The Greater Rhea is a species of South American ‘ratite’. It is the larges bird on the American continent, which led to Charles Darwin describing it as a “South American Ostrich”, (Though it is of no relation). The Greater Rhea stands at up to 1.4 metres tall and can weigh as much as 25kgs. Due to their large size, the Rhea is unable to fly but is an excellent runner being able to cover large distances with its long legs. Unlike almost any other bird, the Rhea has a real bellowing call similar to the ‘ROAR’ of a lion; this impressive call is usually produced by males during courtship.

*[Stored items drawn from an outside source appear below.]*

(** The digits of a base: [d] is the value of [c]. *)
Definition digit_of (c : Z) : option Z :=
  if in_class "0" "9" c then Some (c - ch "0")
  else if in_class "a" "f" c then Some (c - ch "a" + 10)
  else if in_class "A" "F" c then Some (c - ch "A" + 10)
  else None.

Definition digit_in (b c : Z) : option Z :=
  match digit_of c with Some d => if d <? b then Some d else None | None => None end.

Lemma next_digit_spec base c :
  0 ≤ c < 256 → base ≠ UACPI_BASE_AUTO → next_digit base c = digit_in (base_value base) c.
Proof.
  intros Hc Hb. destruct base; [done|..];
    [apply (all_bytes (λ c, next_digit UACPI_BASE_OCT c = digit_in 8 c) c)
    |apply (all_bytes (λ c, next_digit UACPI_BASE_DEC c = digit_in 10 c) c)
    |apply (all_bytes (λ c, next_digit UACPI_BASE_HEX c = digit_in 16 c) c)];
    done || (vm_compute; reflexivity).
Qed.

Lemma digit_in_range b c d : digit_in b c = Some d → 0 ≤ d < b.
Proof.
  unfold digit_in, digit_of, in_class.
  change (ch "0") with 48; change (ch "9") with 57; change (ch "a") with 97; change (ch "f") with 102;
    change (ch "A") with 65; change (ch "F") with 70.
  repeat case_match; intros; simplify_eq; lia.
Qed.

(** ** Lemmas: the digit loop *)

(** The value of digits, the most significant first. *)
Definition numeral_value (b v : Z) (ds : list Z) : Z := foldl (λ n d, n * b + d) v ds.

Lemma numeral_value_mono b v ds : 1 ≤ b → 0 ≤ v → Forall (λ d, 0 ≤ d) ds → v ≤ numeral_value b v ds.
Proof.
  intros Hb. revert v. induction ds as [|d ds IH]; intros v Hv Hd; simpl; [lia|].
  inversion_clear Hd. etransitivity; [|apply IH; [nia|done]]. nia.
Qed.

(** The check for overflow is exact. *)
Lemma overflow_check v b d :
  0 ≤ v < 2 ^ 64 → 2 ≤ b → 0 ≤ d < b → b < 2 ^ 64 →
  (u64 (u64 (v * b) + d) `div` b = v ↔ v * b + d < 2 ^ 64).
Proof.
  intros Hv Hb Hd Hb64. unfold wrap. rewrite Zplus_mod_idemp_l.
  assert (0 ≤ v * b) by nia.
  split.
  - intros E. destruct (Z_lt_le_dec (v * b + d) (2 ^ 64)) as [|Hge]; [done|].
    pose proof (Z.mod_pos_bound (v * b + d) (2 ^ 64) ltac:(lia)).
    assert (v * b ≤ (v * b + d) mod 2 ^ 64).
    { rewrite <-E at 1. rewrite Z.mul_comm. apply Z.mul_div_le. lia. }
    rewrite (Z.div_mod (v * b + d) (2 ^ 64)) in Hge at 1 by lia.
    pose proof (Z.div_mod (v * b + d) (2 ^ 64) ltac:(lia)).
    assert (1 ≤ (v * b + d) `div` 2 ^ 64) by (apply Z.div_le_lower_bound; lia).
    nia.
  - intros Hlt. rewrite Z.mod_small by lia. rewrite Z.div_add_l by lia.
    rewrite Z.div_small by lia. lia.
Qed.

Definition is_digits (base : uacpi_base) (cs ds : list Z) : Prop :=
  Forall2 (λ c d, 0 ≤ c < 256 ∧ digit_in (base_value base) c = Some d) cs ds.

Lemma is_digits_range base cs ds : is_digits base cs ds → Forall (λ d, 0 ≤ d < base_value base) ds.
Proof. induction 1 as [|c d cs ds [_ H] _ IH]; constructor; [by eapply digit_in_range|done]. Qed.

Lemma base_value_bounds base : base ≠ UACPI_BASE_AUTO → 8 ≤ base_value base ≤ 16.
Proof. destruct base; simpl; done || lia. Qed.

(** One digit. *)
Lemma digit_loop_cons base str n v c c0 d :
  base ≠ UACPI_BASE_AUTO → 0 < n < 2 ^ 64 → 0 ≤ c0 < 256 → digit_in (base_value base) c0 = Some d →
  0 ≤ v < 2 ^ 64 →
  digit_loop base (c0 :: str) n v c =
  if v * base_value base + d <? 2 ^ 64 then digit_loop base str (n - 1) (v * base_value base + d) c0
  else (0xFFFFFFFFFFFFFFFF, n - 1, c0).
Proof.
  intros Hbase Hn Hc0 Hd Hv. pose proof (base_value_bounds base Hbase).
  pose proof (digit_in_range _ _ _ Hd) as Hdr.
  cbn [digit_loop]. unfold consume_one, peek_one, advance. cbn [fst snd hd].
  rewrite (proj2 (Z.eqb_neq n 0)) by lia. rewrite (wrap_small 64 (n - 1)) by lia.
  rewrite next_digit_spec, Hd by done. cbv zeta.
  pose proof (overflow_check v (base_value base) d Hv ltac:(lia) Hdr ltac:(lia)) as Ho.
  destruct (Z.ltb_spec (v * base_value base + d) (2 ^ 64)) as [Hlt|Hge].
  - rewrite (proj2 (Z.eqb_eq _ _)) by tauto. simpl negb. cbv iota.
    unfold wrap. rewrite Zplus_mod_idemp_l, Z.mod_small by nia. done.
  - rewrite (proj2 (Z.eqb_neq _ _)); [done|]. intros E. apply Ho in E. lia.
Qed.

Lemma digit_loop_app base cs ds rest n v c :
  base ≠ UACPI_BASE_AUTO → is_digits base cs ds → Z.of_nat (length cs) ≤ n < 2 ^ 64 → 0 ≤ v →
  numeral_value (base_value base) v ds < 2 ^ 64 →
  digit_loop base (cs ++ rest) n v c =
  digit_loop base rest (n - Z.of_nat (length cs)) (numeral_value (base_value base) v ds) (List.last cs c).
Proof.
  intros Hb H. revert n v c. induction H as [|c0 d cs ds [Hc0 Hd] H IH]; intros n v c Hn Hv Hlt.
  { simpl. by rewrite Z.sub_0_r. }
  pose proof (base_value_bounds base Hb). pose proof (digit_in_range _ _ _ Hd).
  assert (Forall (λ d, 0 ≤ d) ds) as Hds.
  { eapply Forall_impl; [by eapply is_digits_range|]. simpl. lia. }
  pose proof (numeral_value_mono (base_value base) (v * base_value base + d) ds ltac:(lia) ltac:(nia) Hds) as Hm.
  simpl in Hn, Hlt. change (foldl _ _ ds) with (numeral_value (base_value base) (v * base_value base + d) ds) in Hlt.
  simpl app. rewrite (digit_loop_cons base _ n v c c0 d) by (done || lia || nia).
  rewrite (proj2 (Z.ltb_lt _ _)) by lia. rewrite IH by (done || lia || nia).
  cbn [length]. change (numeral_value _ v (d :: ds)) with (numeral_value (base_value base) (v * base_value base + d) ds).
  replace (n - 1 - Z.of_nat (length cs)) with (n - Z.of_nat (S (length cs))) by lia.
  f_equal. destruct cs; [done|]. cbn [List.last]. clear. generalize c. intros. revert z.
  induction cs as [|x cs IH]; intros; [done|]. cbn [List.last]. done.
Qed.

(** The loop stops at the end of the characters and at a zero. *)
Lemma digit_loop_stop base rest n v c :
  base ≠ UACPI_BASE_AUTO → (n = 0 ∨ hd 0 rest = 0) →
  ∃ n' c', digit_loop base rest n v c = (v, n', c') ∧ (n' = 0 ∨ c' = 0).
Proof.
  intros Hb Hn. destruct (Z.eqb_spec n 0) as [->|Hne].
  { exists 0, c. split; [|by left]. by destruct rest. }
  destruct Hn as [|Hz]; [done|]. exists (u64 (n - 1)), 0. split; [|by right].
  destruct rest as [|c0 rest]; cbn [digit_loop]; unfold consume_one, peek_one, advance; cbn [fst snd hd] in *;
    rewrite (proj2 (Z.eqb_neq n 0)) by done; [|subst c0]; rewrite next_digit_spec by (done || lia); done.
Qed.

(** ** Lemmas: spaces, sign and prefix *)

(** The character at which a reader stands; zero when none is left. *)
Definition cur (r : reader) : Z := if r.2 =? 0 then 0 else hd 0 r.1.

Lemma consume_if_equals_none r c : c ≠ 0 → to_lower (cur r) ≠ c → consume_if_equals r c = None.
Proof.
  unfold cur, consume_if_equals, peek_one. intros Hc Hr. destruct (r.2 =? 0); [done|].
  by rewrite (proj2 (Z.eqb_neq _ _)).
Qed.

Lemma consume_if_equals_some c0 str n c :
  0 < n < 2 ^ 64 → to_lower c0 = c → consume_if_equals (c0 :: str, n) c = Some (str, n - 1).
Proof.
  intros Hn Hc. unfold consume_if_equals, peek_one, advance. cbn [fst snd hd tail].
  rewrite (proj2 (Z.eqb_neq n 0)) by lia. rewrite (proj2 (Z.eqb_eq _ _) Hc).
  by rewrite wrap_small by lia.
Qed.

Definition is_space (c : Z) : bool := is_char c CHAR_TYPE_SPACE.

Lemma skip_spaces_app sp str n :
  Forall (λ c, is_space c = true) sp → Z.of_nat (length sp) ≤ n < 2 ^ 64 →
  is_space (cur (str, n - Z.of_nat (length sp))) = false →
  skip_spaces (sp ++ str) n = (str, n - Z.of_nat (length sp)).
Proof.
  intros Hsp. revert n. induction Hsp as [|c sp Hc _ IH]; intros n Hn Hstop.
  { simpl in *. rewrite Z.sub_0_r in *. unfold cur in Hstop. cbn [fst snd] in Hstop.
    destruct str as [|c0 str]; cbn [skip_spaces]; unfold consume_if, peek_one; cbn [fst snd hd] in *;
      destruct (n =? 0); try done; unfold is_space in Hstop; by rewrite Hstop. }
  cbn [length] in *. cbn [app skip_spaces]. unfold consume_if, peek_one, advance. cbn [fst snd hd tail].
  rewrite (proj2 (Z.eqb_neq n 0)) by lia. unfold is_space in Hc. rewrite Hc. cbn [snd].
  rewrite wrap_small by lia.
  replace (n - Z.of_nat (S (length sp))) with (n - 1 - Z.of_nat (length sp)) in * by lia.
  apply IH; [lia|done].
Qed.

(** A sign, if any. *)
Definition sign_chars (sg : option bool) : list Z :=
  match sg with None => [] | Some true => [ch "-"] | Some false => [ch "+"] end.

(** Characters that start neither a sign nor spaces. *)
Definition numeral_start (c : Z) : bool :=
  negb (is_space c) && negb (to_lower c =? ch "-") && negb (to_lower c =? ch "+").

Lemma digit_plain b c d : 0 ≤ c < 256 → digit_in b c = Some d → numeral_start c = true.
Proof.
  intros Hc Hd.
  assert (is_Some (digit_of c)) as Hs.
  { unfold digit_in in Hd. by destruct (digit_of c) as [z|]; [exists z|]. }
  revert Hs. apply (all_bytes (λ c, is_Some (digit_of c) → numeral_start c = true) c); [|done].
  vm_compute. reflexivity.
Qed.

Lemma consume_sign_chars sg str n :
  Z.of_nat (length (sign_chars sg)) ≤ n < 2 ^ 64 →
  numeral_start (cur (str, n - Z.of_nat (length (sign_chars sg)))) = true →
  consume_sign (sign_chars sg ++ str, n) =
  (default false sg, (str, n - Z.of_nat (length (sign_chars sg)))).
Proof.
  intros Hn Hp. unfold consume_sign. destruct sg as [[]|]; cbn [sign_chars app length] in *.
  - rewrite (consume_if_equals_some _ _ _ (ch "-")) by (done || lia). done.
  - rewrite consume_if_equals_none.
    + rewrite (consume_if_equals_some _ _ _ (ch "+")) by (done || lia). done.
    + done.
    + unfold cur. cbn [fst snd hd]. by rewrite (proj2 (Z.eqb_neq n 0)) by lia.
  - rewrite Z.sub_0_r in *. unfold numeral_start in Hp.
    apply andb_true_iff in Hp as [[_ H1]%andb_true_iff H2].
    rewrite !negb_true_iff, !Z.eqb_neq in *.
    by rewrite !consume_if_equals_none.
Qed.

(** The prefixes of the three bases when the base is chosen by the prefix,
    and what may follow them. *)
Inductive prefixed (base : uacpi_base) : uacpi_base → list Z → Z → Prop :=
| prefixed_given c : base ≠ UACPI_BASE_AUTO → prefixed base base [] c
| prefixed_dec c : base = UACPI_BASE_AUTO → c ≠ ch "0" → prefixed base UACPI_BASE_DEC [] c
| prefixed_oct c : base = UACPI_BASE_AUTO → to_lower c ≠ ch "x" → prefixed base UACPI_BASE_OCT [ch "0"] c
| prefixed_hex x c : base = UACPI_BASE_AUTO → to_lower x = ch "x" → prefixed base UACPI_BASE_HEX [ch "0"; x] c.

Lemma prefixed_not_auto base b pre c : prefixed base b pre c → b ≠ UACPI_BASE_AUTO.
Proof. by destruct 1. Qed.

Lemma to_lower_zero c : 0 ≤ c < 256 → to_lower c = ch "0" → c = ch "0".
Proof.
  intros Hc. apply (all_bytes (λ c, to_lower c = ch "0" → c = ch "0") c); [|done].
  vm_compute. reflexivity.
Qed.

Lemma consume_prefix_chars base b pre str n :
  Z.of_nat (length pre) ≤ n < 2 ^ 64 → prefixed base b pre (cur (str, n - Z.of_nat (length pre))) →
  0 ≤ cur (str, n - Z.of_nat (length pre)) < 256 →
  consume_prefix base (pre ++ str, n) = (b, (str, n - Z.of_nat (length pre))).
Proof.
  intros Hn Hp Hc. unfold consume_prefix. inversion Hp as [c Hb|c Hb H0|c Hb Hx|x c Hb Hx]; subst; simplify_eq;
    cbn [length app] in *; rewrite ?Z.sub_0_r in *.
  - by rewrite decide_False.
  - rewrite decide_True by done. rewrite consume_if_equals_none; [done|done|].
    intros E. apply H0. by apply to_lower_zero.
  - rewrite decide_True by done. rewrite (consume_if_equals_some _ _ _ (ch "0")) by (done || lia).
    by rewrite consume_if_equals_none.
  - rewrite decide_True by done. rewrite (consume_if_equals_some _ _ _ (ch "0")) by (done || lia).
    rewrite (consume_if_equals_some _ _ _ (ch "x")) by (done || lia).
    do 2 f_equal. lia.
Qed.

(** The status and the value from the result of the digit loop. *)
Definition finish (negative : bool) (r : Z * Z * Z) : res (uacpi_status * Z) :=
  let '(value, n, c) := r in
  value ← (if negative then
             if value =? 2 ^ 63 then Fault value else Ok (u64 (- sint 64 value))
           else Ok value);
  Ok (if (n =? 0) || (c =? 0) then UACPI_STATUS_OK else UACPI_STATUS_INVALID_ARGUMENT, value).

Lemma cur_app cs rest n :
  Z.of_nat (length cs) ≤ n → (n = Z.of_nat (length cs) ∨ hd 0 rest = 0) → cur (cs ++ rest, n) = hd 0 cs.
Proof.
  unfold cur. cbn [fst snd]. intros Hn He. destruct cs as [|c cs]; cbn [length app hd] in *.
  - destruct (Z.eqb_spec n 0); [done|]. destruct He; [lia|done].
  - by rewrite (proj2 (Z.eqb_neq n 0)) by lia.
Qed.

(** What precedes the digits is skipped. *)
Lemma string_to_integer_parts base b sp sg pre body n :
  Forall (λ c, is_space c = true) sp →
  let m := n - Z.of_nat (length (sp ++ sign_chars sg ++ pre)) in
  0 ≤ m → n < 2 ^ 64 → 0 ≤ cur (body, m) < 256 → numeral_start (cur (body, m)) = true →
  prefixed base b pre (cur (body, m)) →
  uacpi_string_to_integer (sp ++ sign_chars sg ++ pre ++ body) n base =
  finish (default false sg) (digit_loop b body m 0 0).
Proof.
  intros Hsp m Hm Hn Hc Hplain Hpre. unfold uacpi_string_to_integer.
  assert (m = n - Z.of_nat (length sp) - Z.of_nat (length (sign_chars sg)) - Z.of_nat (length pre)) as Em.
  { unfold m. rewrite !length_app. lia. }
  clearbody m.
  assert (numeral_start (cur (pre ++ body, m + Z.of_nat (length pre))) = true) as Hplain'.
  { clear Em. inversion Hpre; subst; cbn [app length]; change (Z.of_nat 0) with 0; rewrite ?Z.add_0_r; try done;
      unfold cur at 1; cbn [fst snd hd]; by rewrite (proj2 (Z.eqb_neq _ 0)) by lia. }
  assert (is_space (cur (sign_chars sg ++ pre ++ body, n - Z.of_nat (length sp))) = false) as Hns.
  { destruct sg as [s|].
    - unfold cur. cbn [fst snd]. assert (length (sign_chars (Some s)) = 1%nat) as El by (by destruct s).
      rewrite El in Em. rewrite (proj2 (Z.eqb_neq _ 0)) by lia. by destruct s.
    - cbn [sign_chars app length] in *. replace (n - _) with (m + Z.of_nat (length pre)) by lia.
      unfold numeral_start in Hplain'. by apply andb_true_iff in Hplain' as [[?%negb_true_iff _]%andb_true_iff _]. }
  rewrite skip_spaces_app by (done || lia).
  rewrite consume_sign_chars; [|lia|].
  2: { replace (n - Z.of_nat (length sp) - Z.of_nat (length (sign_chars sg))) with (m + Z.of_nat (length pre)) by lia. done. }
  rewrite (consume_prefix_chars base b); [|lia|by rewrite <-Em|by rewrite <-Em].
  by rewrite <-Em.
Qed.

Outside of the breeding season, the Greater Rhea will live in social groups of up to 30 individuals. This, however, all changes in August and the breeding season starts. Females will begin separating into smaller groups and males will start becoming territorial, competing with rival males for the best bit of real estate. Once a territory is established, the male will pull off his best moves to attract a group of females. These include; calling, wing shaking and feather ruffling. Should he be successful he will then create a nest for all the females to lay their eggs in. These nests can hold as many as 80 eggs, all of which are incubated and cared for by the male. Within 40 days the eggs will hatch and the adult male will have ALOT of work to do!
Threats in the wild
In recent years, the Greater Rhea has seen a marked decline down in part to hunting for its meat, skins and eggs as well as for its feathers which are often used as feather dusters. These threats, coupled with habitat loss and persecution by farmers means that the Greater Rhea is currently listed as Near Threatened on the IUCN Red list.